Then Ortho Stice had entered the hot waiting room, shirt wet and crew cut matted from the courts and toting his Wilsons, and made right for the AC-vent's downdraft outside Tavis's little vestibule. Slice's clothes were comped by Fila and when he played any sort of match he wore all black, and at E.T.A. and on the tour was known as The Darkness. He had a crew cut and the beginnings of jowls. He and Hal exchanged the very slight sorts of nods people use when they like each other past all need for politeness. They had similar games, although most of Stice's touch was at the net. Stice raised one hand to his eyes and cocked his head slightly in the direction of the office's lamplight.

'The little guy going to be a long time in there?’

'You have to ask?’

Tavis was saying 'What actually we do for you here is to break you down in very carefully selected ways, take you apart as a little girl and put you back together again as a tennis player who can take the court against any little girl in North America without fear of limitation. With a perspective unmarred by the eyelashes of whatever pockets you brought here. A little girl now who can regard the court as a mirror whose reflection holds no illusions or fear for you.’

'Now the thing with the skull,' Stice said. Hal had watched gooseflesh rise on Stice's arms and legs as he stood under the cold air and faced up and breathed, hugging his gear to his chest.

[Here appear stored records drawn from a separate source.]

(* ===== verification/Heap.v ===== *)
(** The sorted array behind the class [Heap] of packages/utils/src/Heap.ts: insertion by
    binary search, and removal of the smallest item. *)

From S2P Require Import Prelude.
From stdpp Require Import sorting.

Set Default Proof Using "Type*".

(** What the class relies on of its argument [compare]: the sign of a total preorder. *)
Class Comparator {A : Type} (compare : A → A → Z) : Prop := {
  compare_refl x : compare x x = 0%Z;
  compare_antisym x y : (compare x y < 0)%Z ↔ (0 < compare y x)%Z;
  compare_trans x y z : (compare x y ≤ 0)%Z → (compare y z ≤ 0)%Z → (compare x z ≤ 0)%Z;
}.

Section heap.
Context {A : Type} (compare : A → A → Z).

Notation heap := (list A).

(** The [while] of [getItemIndex]; [fuel] bounds its rounds. *)
Fixpoint search_loop (fuel : nat) (items : heap) (item : A) (first last : nat) : nat :=
  match fuel with
  | O => last
  | S fuel' =>
      if first <? last then
        let middle := ((first + last) / 2)%nat in
        match items !! middle with
        | Some x =>
            if (compare x item <? 0)%Z
            then search_loop fuel' items item (middle + 1) last
            else search_loop fuel' items item first middle
        | None => last
        end
      else last
  end%nat.

Definition heap_isEmpty (items : heap) : bool := (length items =? 0)%nat.

Definition getItemIndex (items : heap) (item : A) : nat :=
  if heap_isEmpty items then 0%nat
  else search_loop (length items) items item 0 (length items).

Definition heap_push (items : heap) (item : A) : heap :=
  let index := getItemIndex items item in take index items ++ item :: drop index items.

Definition heap_pop (items : heap) : option A * heap := (head items, tail items).

Definition heap_peek (items : heap) : option A :=
  if heap_isEmpty items then None else items !! 0%nat.

Definition heap_contains (items : heap) (item : A) : bool :=
  if heap_isEmpty items then false
  else
    let index := getItemIndex items item in
    if (index =? length items)%nat then false
    else match items !! index with
         | Some x => (compare x item =? 0)%Z
         | None => false
         end.

(** * Sorted arrays *)

Definition below (item x : A) : Prop := (compare x item < 0)%Z.
Definition at_most (x y : A) : Prop := (compare x y ≤ 0)%Z.

Definition heap_sorted (items : heap) : Prop := StronglySorted at_most items.

Context `{!Comparator compare}.

#[global] Instance at_most_preorder : PreOrder at_most.
Proof.
  split; unfold at_most; [|by intros x y z; apply compare_trans].
  intros x. by rewrite compare_refl.
Qed.

Lemma below_at_most x y item : at_most x y → below item y → below item x.
Proof.
  unfold at_most, below. intros Hxy Hy. apply compare_antisym.
  destruct (decide (0 < compare item x)%Z) as [?|Hn]; [done|].
  assert (Hix : (compare item x ≤ 0)%Z) by lia.
  apply compare_antisym in Hy. pose proof (compare_trans _ _ _ Hix Hxy). lia.
Qed.

Lemma compare_le_or_lt x y : at_most x y ∨ below x y.
Proof.
  unfold at_most, below. destruct (decide (compare x y ≤ 0)%Z) as [?|Hn]; [by left|right].
  apply compare_antisym. lia.
Qed.

(** The search ends at the first position whose item is not below [item]. *)
Lemma search_loop_spec fuel items item first last :
  heap_sorted items →
  first ≤ last ≤ length items → last - first ≤ fuel →
  (∀ i x, items !! i = Some x → i < first → below item x) →
  (∀ i x, items !! i = Some x → last ≤ i → ¬ below item x) →
  let index := search_loop fuel items item first last in
  index ≤ length items
  ∧ (∀ i x, items !! i = Some x → i < index → below item x)
  ∧ (∀ i x, items !! i = Some x → index ≤ i → ¬ below item x).
Proof.
  intros Hs. revert first last. induction fuel as [|fuel IH]; intros first last Hfl Hfuel Hlo Hhi.
  - simpl. assert (first = last) as -> by lia. split_and!; [lia|done|done].
  - cbn [search_loop]. destruct (Nat.ltb_spec first last) as [Hlt|Hge]; cbv zeta.
    2:{ assert (first = last) as -> by lia. split_and!; [lia|done|done]. }
    set (middle := (first + last) / 2).
    assert (Hm : first ≤ middle < last).
    { subst middle. split; [apply Nat.div_le_lower_bound|apply Nat.Div0.div_lt_upper_bound]; lia. }
    destruct (lookup_lt_is_Some_2 items middle ltac:(lia)) as [x Hx]. rewrite Hx.
    destruct (Z.ltb_spec (compare x item) 0) as [Hc|Hc].
    + apply IH; [lia|lia| |done]. intros i y Hy Hi.
      destruct (decide (i = middle)) as [->|]; [by simplify_eq|].
      apply (below_at_most y x); [|done].
      apply (StronglySorted_nth _ items i middle); [done..|lia].
    + apply IH; [lia|lia|done|]. intros i y Hy Hi Hb.
      destruct (decide (i = middle)) as [->|]; [simplify_eq; unfold below in Hb; lia|].
      assert (below item x); [|unfold below in *; lia].
      apply (below_at_most x y); [|done].
      apply (StronglySorted_nth _ items middle i); [done..|lia].
Qed.

Lemma getItemIndex_spec items item :
  heap_sorted items →
  let index := getItemIndex items item in
  index ≤ length items
  ∧ (∀ i x, items !! i = Some x → i < index → below item x)
  ∧ (∀ i x, items !! i = Some x → index ≤ i → ¬ below item x).
Proof.
  intros Hs. unfold getItemIndex, heap_isEmpty. destruct (Nat.eqb_spec (length items) 0) as [Hn|Hn].
  - apply nil_length_inv in Hn as ->. by split_and!.
  - apply search_loop_spec; [done|lia|lia| |].
    + intros i x _ Hi. lia.
    + intros i x Hx Hi. apply lookup_lt_Some in Hx. lia.
Qed.

(** Binary search and counting agree. *)
Lemma getItemIndex_counts items item :
  heap_sorted items →
  getItemIndex items item = length (filter (λ x, compare x item < 0)%Z items).
Proof.
  intros Hs. destruct (getItemIndex_spec items item Hs) as (Hle & Hlo & Hhi).
  rewrite <-(take_drop (getItemIndex items item) items) at 2.
  rewrite filter_app, length_app.
  rewrite filter_all, length_take, filter_none; [simpl; lia| |].
  - intros x [i Hi]%list_elem_of_lookup. rewrite lookup_drop in Hi.
    intros Hb. apply (Hhi _ _ Hi); [lia|done].
  - intros x [i Hi]%list_elem_of_lookup. apply lookup_take_Some in Hi as [Hi ?].
    by apply (Hlo i x).
Qed.

Lemma heap_push_perm items item : heap_push items item ≡ₚ item :: items.
Proof using Type.
  unfold heap_push. cbv zeta. rewrite <-Permutation_middle. by rewrite take_drop.
Qed.

Lemma elem_of_heap_push items item x : x ∈ heap_push items item ↔ x = item ∨ x ∈ items.
Proof using Type. by rewrite heap_push_perm, elem_of_cons. Qed.

Lemma heap_push_sorted items item :
  heap_sorted items → heap_sorted (heap_push items item).
Proof.
  intros Hs. destruct (getItemIndex_spec items item Hs) as (Hle & Hlo & Hhi).
  unfold heap_push. cbv zeta. set (index := getItemIndex items item) in *.
  pose proof Hs as Hs'. unfold heap_sorted in Hs'. rewrite <-(take_drop index items) in Hs'.
  assert (Hlow : ∀ x, x ∈ take index items → at_most x item).
  { intros x [i [Hi ?]%lookup_take_Some]%list_elem_of_lookup. pose proof (Hlo _ _ Hi ltac:(done)).
    unfold below, at_most in *. lia. }
  assert (Hhigh : ∀ x, x ∈ drop index items → at_most item x).
  { intros x [i Hi]%list_elem_of_lookup. rewrite lookup_drop in Hi.
    destruct (compare_le_or_lt item x) as [?|Hb]; [done|].
    assert (¬ below item x) as Hn by (apply (Hhi _ _ Hi); lia).
    unfold below, at_most in *. destruct (decide (compare item x ≤ 0)%Z); [done|].
    destruct Hn. apply compare_antisym. lia. }
  apply StronglySorted_app_2.
  - intros x y Hx [->|Hy]%elem_of_cons; [by apply Hlow|]. trans item; auto.
  - by eapply StronglySorted_app_1_l.
  - constructor; [by eapply StronglySorted_app_1_r|]. by apply Forall_forall.
Qed.

Lemma heap_contains_spec items item :
  heap_sorted items →
  heap_contains items item = true ↔ ∃ x, x ∈ items ∧ compare x item = 0%Z.
Proof.
  intros Hs. destruct (getItemIndex_spec items item Hs) as (Hle & Hlo & Hhi).
  unfold heap_contains, heap_isEmpty.
  set (index := getItemIndex items item) in *. destruct (Nat.eqb_spec (length items) 0) as [Hn|Hn].
  { apply nil_length_inv in Hn as ->. split; [done|]. intros (x & Hx & _). by apply not_elem_of_nil in Hx. }
  destruct (Nat.eqb_spec index (length items)) as [He|He].
  - split; [done|]. intros (x & [i Hi]%list_elem_of_lookup & Hx).
    pose proof (lookup_lt_Some _ _ _ Hi). pose proof (Hlo i x Hi ltac:(lia)). unfold below in *. lia.
  - destruct (lookup_lt_is_Some_2 items index ltac:(lia)) as [y Hy]. rewrite Hy, Z.eqb_eq.
    split; [intros ?; exists y; split; [by eapply list_elem_of_lookup_2|done]|].
    intros (x & [i Hi]%list_elem_of_lookup & Hx).
    assert (¬ below item y) as Hny by (apply (Hhi _ _ Hy); lia).
    destruct (decide (i < index)) as [Hlt|]; [pose proof (Hlo _ _ Hi Hlt); unfold below in *; lia|].
    destruct (decide (i = index)) as [->|]; [congruence|].
    assert (at_most y x) as Hyx by (apply (StronglySorted_nth _ items index i); [done..|lia]).
    assert (at_most x item) as Hxi by (unfold at_most; lia).
    pose proof (transitivity Hyx Hxi) as Hyi. unfold at_most, below in *. lia.
Qed.

(** The head of the array is one of the smallest items. *)
Lemma heap_head_min x items y : heap_sorted (x :: items) → y ∈ items → at_most x y.
Proof. intros [_ Hx]%StronglySorted_inv Hy. by eapply Forall_forall in Hx. Qed.

Lemma heap_tail_sorted x items : heap_sorted (x :: items) → heap_sorted items.
Proof. by intros [? _]%StronglySorted_inv. Qed.
End heap.

Arguments heap_sorted {A} compare items.
Arguments at_most {A} compare x y.
(* ===== verification/Payout.v ===== *)
(** The autostaker (packages/node/src/plugins/autostaker): payoutProportionalStrategy.ts,
    which plans how an operator's tokens are staked, and the part of AutostakerPlugin.ts
    that prepares its input and submits its actions.

    Amounts are [bigint]s.
    [md5_int32] stands for the first four bytes of an MD5 digest as a signed integer.
    The wallet at the end of the file is the specification: what executing a plan does. *)

From S2P Require Import Prelude.
From S2P Require Import Js.
From S2P Require Import JsMap.
From stdpp Require Import sorting.

Set Default Proof Using "Type".

(** * Sums and slices *)

Fixpoint sum (values : list Z) : Z :=
  match values with [] => 0 | value :: values => value + sum values end%Z.

(** [array.slice(0, count)]; a negative count leaves out the last elements. *)
Definition slice0 {A} (count : Z) (l : list A) : list A :=
  if (count <? 0)%Z then take (length l - Z.to_nat (- count)) l else take (Z.to_nat count) l.

(** [minBy] of lodash: the first of the smallest. *)
Fixpoint minBy {A} (f : A → Z) (l : list A) : option A :=
  match l with
  | [] => None
  | x :: l =>
      match minBy f l with
      | Some y => if (f y <? f x)%Z then Some y else Some x
      | None => Some x
      end
  end.

(** * The strategy *)

Inductive action_type := TStake | TUnstake.
#[global] Instance action_type_eq_dec : EqDecision action_type.
Proof. solve_decision. Defined.

Record Action := MkAction { ac_type : action_type; ac_sponsorshipId : string; ac_amount : Z }.
#[global] Instance Action_eq_dec : EqDecision Action.
Proof. solve_decision. Defined.

(** The argument of [adjustStakes]; of a [SponsorshipConfig], its [payoutPerSec]. *)
Record StakeOpts := MkStakeOpts {
  myCurrentStakes : jsmap string Z;
  myUnstakedAmount : Z;
  stakeableSponsorships : jsmap string Z;
  undelegationQueueAmount : Z;
  operatorContractAddress : string;
  maxSponsorshipCount : Z;
  minTransactionAmount : Z;
  minStakePerSponsorship : Z
}.

Record adjustment := MkAdjustment { ad_sponsorshipId : string; ad_difference : Z }.

Section strategy.
Context (md5_int32 : string → Z).
Implicit Types o : StakeOpts.

Definition payoutOf o (id : string) : Z := default 0%Z (map_get id (stakeableSponsorships o)).

Definition getExpiredSponsorships o : list string :=
  filter (λ id, negb (map_has id (stakeableSponsorships o))) (myCurrentStakes o).*1.

(** The order of the potential sponsorships: the higher payout, then the hash. *)
Definition sponsorship_lt o (id1 id2 : string) : bool :=
  ((payoutOf o id2 <? payoutOf o id1)
   || (payoutOf o id1 =? payoutOf o id2)
      && (md5_int32 (operatorContractAddress o +:+ id1) <? md5_int32 (operatorContractAddress o +:+ id2)))%Z.
Lemma call_inv_judge fired qs now k b c :
  call_inv fired qs c → call_inv fired qs (judge now k b c).
Proof.
  intros [H1 H2 H3 H4 H5]. destruct (judge_fields now k b c) as (Hq & Hp & Hr & Hl & Ha & Hc).
  split; rewrite ?asked_judge, ?Hq, ?Hp, ?Hr, ?Hl, ?Ha, ?Hc; done.
Qed.

Lemma call_inv_fired (fired fired' : Prop) qs c :
  (fired → fired') → call_inv fired qs c → call_inv fired' qs c.
Proof.
  intros Hf [H1 H2 H3 H4 H5]. split; [done..| |done]. intros r Hr. destruct (H4 r Hr) as [Hj Ht].
  split; [|done]. destruct r as [v|e]; simpl in *; [done|]. tauto.
Qed.

Lemma call_inv_launch (fired : Prop) qs c :
  (∃ dropped, qs = (asked c).*1 ++ dropped ++ fc_queue c ∧ (fc_result c = None → dropped = [])) →
  fc_pending c = Z.of_nat (length (filter (λ a, ¬ is_error a.2) (asked c))) →
  (fc_result c = None → fc_callTimer c = true ∧ (fc_queue c ≠ [] ∨ (qs ≠ [] → 0 < fc_pending c)%Z)
     ∧ Forall (λ a, a.2 = None ∨ failed a.2) (asked c)) →
  (∀ r, fc_result c = Some r → justified fired qs r (asked c) ∧ fc_callTimer c = false) →
  (∀ e, fc_lastFailure c = Some e → isProviderFailure e = true ∧ ∃ p, (p, Some (Throw e)) ∈ asked c) →
  call_inv fired qs (launchNext c).
Proof.
  intros (dropped & Hq & Hd) Hp Hrun Hres Hlast. unfold launchNext, settled.
  destruct (fc_queue c) as [|p queue] eqn:Hqc.
  - split; simpl; [by exists dropped|done| | |done].
    + intros Hr. destruct (Hrun Hr) as (? & [?|?] & ?); done.
    + intros r Hr. destruct (Hres r Hr). done.
  - destruct (fc_result c) as [r|] eqn:Hr.
    + split; simpl; [|done|done| |done].
      * exists (dropped ++ [p]). by rewrite <-!app_assoc.
      * intros r' Hr'. destruct (Hres r' Hr'). done.
    + destruct (Hrun eq_refl) as (Hct & _ & Hall). rewrite (Hd eq_refl) in Hq.
      assert (Hasked : asked (MkCall queue (fc_attempts c ++ [MkAttempt p false None]) (fc_pending c + 1) None
        (fc_lastFailure c) true (fc_callTimer c) (fc_health c)) = asked c ++ [(p, None)]).
      { unfold asked. simpl. by rewrite fmap_app. }
      split; rewrite ?Hasked; simpl.
      * exists []. rewrite fmap_app, <-app_assoc. done.
      * rewrite filter_app, length_app, Hp, filter_cons, decide_True by (simpl; tauto).
        simpl. lia.
      * intros _. split_and!; [done|done|lia|]. apply Forall_app. split; [done|]. apply Forall_singleton. by left.
      * done.
      * intros e He. destruct (Hlast e He) as [? [q Hin]]. split; [done|]. exists q. apply elem_of_app. by left.
Qed.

'One possible way of couching it is to choose to say that we will take apart your skull very gently and reconstruct a skull for you that will have a highly developed bump of clarity and a slight concave dent where the fear-instinct used to be. I'm doing my best to cast all this in terms the you you are right now can be comfortable with, Tina. Though I need to tell you I feel uncomfortable adjusting a presentation toward or down toward anyone in any way, since I'm terribly vain, both as a man and an educator, about my reputation for candor,' Tavis said. The audible smile. 'It is one of my limitations.’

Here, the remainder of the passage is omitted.